He’d come to Worthington full of rage. Being in Paris with Julia had been the sweetest time of his life. He’d loved seeing her delight, her shock. She made him laugh, made his heart glow. She made him want something more than anger and revenge.
He wanted to laugh with her, make love to her. Wanted to watch her eyes go wide and flash with pleasure when she came beneath him. Or on top of him. He was more than happy to bow to a woman’s desire for equal control in sex.

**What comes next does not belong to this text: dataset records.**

Module Like.
Record row :=
  { id : uuid; liker_id : uuid; liked_id : uuid; is_super_like : option bool }.
End Like.

Module Match.
Record row := { id : uuid; user1_id : uuid; user2_id : uuid }.
End Match.

Module Message.
Record row :=
  { id : uuid; match_id : uuid; sender_id : uuid; content : text;
    message_type : option text }.
End Message.

Module Notification.
Record row :=
  { id : uuid; user_id : uuid; type : text; title : text; message : text;
    data : gmap string uuid; read : option bool }.
End Notification.

Record DB :=
  { profiles : list Profile.row;
    likes : list Like.row;
    matches : list Match.row;
    messages : list Message.row;
    notifications : list Notification.row }.

Definition empty_db : DB :=
  {| profiles := []; likes := []; matches := []; messages := [];
     notifications := [] |}.

Definition set_profiles (t : list Profile.row) (db : DB) : DB :=
  {| profiles := t; likes := likes db; matches := matches db;
     messages := messages db; notifications := notifications db |}.
Definition set_likes (t : list Like.row) (db : DB) : DB :=
  {| profiles := profiles db; likes := t; matches := matches db;
     messages := messages db; notifications := notifications db |}.
Definition set_matches (t : list Match.row) (db : DB) : DB :=
  {| profiles := profiles db; likes := likes db; matches := t;
     messages := messages db; notifications := notifications db |}.
Definition set_messages (t : list Message.row) (db : DB) : DB :=
  {| profiles := profiles db; likes := likes db; matches := matches db;
     messages := t; notifications := notifications db |}.
Definition set_notifications (t : list Notification.row) (db : DB) : DB :=
  {| profiles := profiles db; likes := likes db; matches := matches db;
     messages := messages db; notifications := t |}.

(** ** Errors *)

Inductive sqlstate :=
  | not_null_violation
  | check_violation
  | unique_violation
  | foreign_key_violation
  | insufficient_privilege.

Inductive result (A : Type) :=
  | Ok (a : A)
  | Raise (e : sqlstate).
Arguments Ok {A} a.
Arguments Raise {A} e.

#[global] Instance result_ret : MRet result := λ A a, Ok a.
#[global] Instance result_bind : MBind result := λ A B f m,
  match m with
  | Ok a => f a
  | Raise e => Raise e
  end.

(** [ensure b e]: raise [e] unless the constraint [b] holds. *)
Definition ensure (b : bool) (e : sqlstate) : result unit :=
  if b then Ok () else Raise e.

(** The state a caller is left with: a raised error rolls the statement
    back. *)
Definition commit (db : DB) (r : result DB) : DB :=
  match r with
  | Ok db' => db'
  | Raise _ => db
  end.

(** ** Queries used by the constraints and the triggers *)

Definition profile_exists (db : DB) (u : uuid) : bool :=
  bool_decide (u ∈ Profile.id <$> profiles db).

(** [SELECT first_name FROM profiles WHERE id = u]; no row gives NULL. *)
Definition select_first_name (db : DB) (u : uuid) : option text :=
  Profile.first_name <$> head (filter (λ p, Profile.id p = u) (profiles db)).

(** [SELECT user1_id, user2_id FROM matches WHERE id = m] *)
Definition select_match (db : DB) (m : uuid) : option Match.row :=
  head (filter (λ r, Match.id r = m) (matches db)).

(** [EXISTS (SELECT 1 FROM likes WHERE liker_id = a AND liked_id = b)] *)
Definition like_exists (db : DB) (a b : uuid) : bool :=
  bool_decide (Exists (λ l, Like.liker_id l = a ∧ Like.liked_id l = b) (likes db)).

Definition match_exists (db : DB) (u1 u2 : uuid) : bool :=
  bool_decide
    (Exists (λ m, Match.user1_id m = u1 ∧ Match.user2_id m = u2) (matches db)).

(** ** The notifications table *)

Definition notification_types : list text :=
  [lit "like"; lit "super_like"; lit "match"; lit "message"].

(** [INSERT INTO notifications (user_id, type, title, message, data)
     VALUES (...) RETURNING id], with [nid] the value drawn by
    [gen_random_uuid()] for the primary key.  NOT NULL and CHECK are
    tested on the new tuple first, then the primary key index, then the
    foreign key to [profiles]. *)
Definition create_notification (nid : uuid)
    (p_user_id : option uuid) (p_type p_title p_message : option text)
    (p_data : gmap string uuid) (db : DB) : result (uuid * DB) :=
  match p_user_id, p_type, p_title, p_message with
  | Some u, Some ty, Some ti, Some msg =>
      _ ← ensure (bool_decide (ty ∈ notification_types)) check_violation;
      _ ← ensure (bool_decide (nid ∉ Notification.id <$> notifications db))
                unique_violation;
      _ ← ensure (profile_exists db u) foreign_key_violation;
      let NEW :=
        {| Notification.id := nid; Notification.user_id := u;
           Notification.type := ty; Notification.title := ti;
           Notification.message := msg; Notification.data := p_data;
           Notification.read := Some false |} in
      Ok (nid, set_notifications (notifications db ++ [NEW]) db)
  | _, _, _, _ => Raise not_null_violation
  end.

(** ** Notification fanout: the trigger functions *)

(** [create_like_notification()], AFTER INSERT ON likes. *)
Definition create_like_notification (nid : uuid) (NEW : Like.row) (db : DB)
    : result DB :=
  let liker_name := select_first_name db (Like.liker_id NEW) in
  let '(notification_title, notification_message) :=
    if IS_TRUE (Like.is_super_like NEW)
    then (Some (lit "Super Like!"), liker_name ∥ Some (lit " super liked you!"))
    else (Some (lit "New Like!"), liker_name ∥ Some (lit " liked you!")) in
  '(_, db') ← create_notification nid
      (Some (Like.liked_id NEW))
      (Some (if IS_TRUE (Like.is_super_like NEW)
             then lit "super_like" else lit "like"))
      notification_title
      notification_message
      (jsonb_build_object
         [("user_id", Like.liker_id NEW); ("like_id", Like.id NEW)]%string)
      db;
  Ok db'.

(** The title of a match notification ends with U+1F389. *)
Definition match_title : text := lit "It's a Match! " ++ [127881].

(** [create_match_notification()], AFTER INSERT ON matches. *)
Definition create_match_notification (nid1 nid2 : uuid) (NEW : Match.row)
    (db : DB) : result DB :=
  let user1_name := select_first_name db (Match.user1_id NEW) in
  let user2_name := select_first_name db (Match.user2_id NEW) in
  '(_, db1) ← create_notification nid1
      (Some (Match.user1_id NEW))
      (Some (lit "match"))
      (Some match_title)
      (Some (lit "You and ") ∥ user2_name ∥ Some (lit " liked each other!"))
      (jsonb_build_object
         [("match_id", Match.id NEW);
          ("other_user_id", Match.user2_id NEW)]%string)
      db;
  '(_, db2) ← create_notification nid2
      (Some (Match.user2_id NEW))
      (Some (lit "match"))
      (Some match_title)
      (Some (lit "You and ") ∥ user1_name ∥ Some (lit " liked each other!"))
      (jsonb_build_object
         [("match_id", Match.id NEW);
          ("other_user_id", Match.user1_id NEW)]%string)
      db1;
  Ok db2.

(** [create_message_notification()], AFTER INSERT ON messages.  When no
    match row is selected, both fields of [match_record] are NULL, the
    comparison is not true and the ELSE branch is taken. *)
Definition create_message_notification (nid : uuid) (NEW : Message.row)
    (db : DB) : result DB :=
  let match_record := select_match db (Message.match_id NEW) in
  let receiver_id :=
    if bool_decide (Match.user1_id <$> match_record = Some (Message.sender_id NEW))
    then Match.user2_id <$> match_record
    else Match.user1_id <$> match_record in
  let sender_name := select_first_name db (Message.sender_id NEW) in
  '(_, db') ← create_notification nid
      receiver_id
      (Some (lit "message"))
      (Some (lit "New Message"))
      (sender_name ∥ Some (lit ": ") ∥ Some (LEFT (Message.content NEW) 50)
         ∥ Some (if bool_decide (50 < LENGTH (Message.content NEW))%nat
                 then lit "..." else lit ""))
      (jsonb_build_object
         [("match_id", Message.match_id NEW);
          ("sender_id", Message.sender_id NEW);
          ("message_id", Message.id NEW)]%string)
      db;
  Ok db'.

(** ** The matches table and the match deriver *)

(** [INSERT INTO matches (user1_id, user2_id) VALUES (u1, u2)
     ON CONFLICT (user1_id, user2_id) DO NOTHING], followed, when a row
    went in, by [match_notification_trigger].  [mid] is the primary key
    drawn for the row. *)
Definition insert_match_do_nothing (mid nid1 nid2 : uuid) (u1 u2 : uuid)
    (db : DB) : result DB :=
  if match_exists db u1 u2 then Ok db
  else
    _ ← ensure (bool_decide (mid ∉ Match.id <$> matches db)) unique_violation;
    _ ← ensure (profile_exists db u1 && profile_exists db u2)
               foreign_key_violation;
    let NEW := {| Match.id := mid; Match.user1_id := u1; Match.user2_id := u2 |} in
    create_match_notification nid1 nid2 NEW (set_matches (matches db ++ [NEW]) db).

(** [create_match_on_mutual_like()], AFTER INSERT ON likes: it runs on the
    table that already holds [NEW]. *)
Definition create_match_on_mutual_like (mid nid1 nid2 : uuid) (NEW : Like.row)
    (db : DB) : result DB :=
  if like_exists db (Like.liked_id NEW) (Like.liker_id NEW)
  then insert_match_do_nothing mid nid1 nid2
         (LEAST (Like.liker_id NEW) (Like.liked_id NEW))
         (GREATEST (Like.liker_id NEW) (Like.liked_id NEW)) db
  else Ok db.

(** ** Statements on likes and messages *)

(** [INSERT INTO likes (liker_id, liked_id, is_super_like) VALUES ...].
    The row is stored, the foreign keys are verified, and the two AFTER
    INSERT row triggers fire in the order of their names:
    [create_match_trigger], then [like_notification_trigger]. *)
Definition insert_like (lid mid nm1 nm2 nl : uuid) (liker liked : uuid)
    (s : option bool) (db : DB) : result DB :=
  _ ← ensure (bool_decide (lid ∉ Like.id <$> likes db)) unique_violation;
  _ ← ensure (negb (like_exists db liker liked)) unique_violation;
  _ ← ensure (profile_exists db liker && profile_exists db liked)
             foreign_key_violation;
  let NEW := {| Like.id := lid; Like.liker_id := liker; Like.liked_id := liked;
                Like.is_super_like := s |} in
  db1 ← create_match_on_mutual_like mid nm1 nm2 NEW
          (set_likes (likes db ++ [NEW]) db);
  create_like_notification nl NEW db1.

(** The DO UPDATE arm of the upsert: the row of the pair keeps its id and
    takes the proposed flag. *)
Definition set_super_like (liker liked : uuid) (s : option bool) (l : Like.row)
    : Like.row :=
  if bool_decide (Like.liker_id l = liker ∧ Like.liked_id l = liked)
  then {| Like.id := Like.id l; Like.liker_id := liker; Like.liked_id := liked;
          Like.is_super_like := s |}
  else l.

(** [INSERT INTO likes ... ON CONFLICT (liker_id, liked_id) DO UPDATE SET
     liker_id = EXCLUDED.liker_id, liked_id = EXCLUDED.liked_id,
     is_super_like = EXCLUDED.is_super_like]: what the client's
    [upsert(..., {onConflict: 'liker_id,liked_id'})] sends.  The UPDATE arm
    fires no INSERT trigger. *)
Definition upsert_like (lid mid nm1 nm2 nl : uuid) (liker liked : uuid)
    (s : option bool) (db : DB) : result DB :=
  if like_exists db liker liked
  then Ok (set_likes (set_super_like liker liked s <$> likes db) db)
  else insert_like lid mid nm1 nm2 nl liker liked s db.

(** [DELETE FROM likes WHERE id = lid] *)
Definition delete_like (lid : uuid) (db : DB) : DB :=
  set_likes (filter (λ l, Like.id l ≠ lid) (likes db)) db.

Definition message_types : list text := [lit "text"; lit "emoji"; lit "like"].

He wanted it so much his every breath hurt.
“I won’t ruin you, Julia. I wouldn’t do that to you.”
Yet even as he made that promise, he knew he needed her. “I was thinking of asking you to marry me.”
“Just so you could sleep with me? Cal, that’s a terrible reason.”
He laughed; a raw, hoarse laugh from deep inside him. She had no idea what a damn hellish thing he was doing—proposing to her when she didn’t know the truth about him. “A better reason than an aristocratic one like marrying you to get your dowry or a tract of land. At least marrying you for lust would be all about you, doll.”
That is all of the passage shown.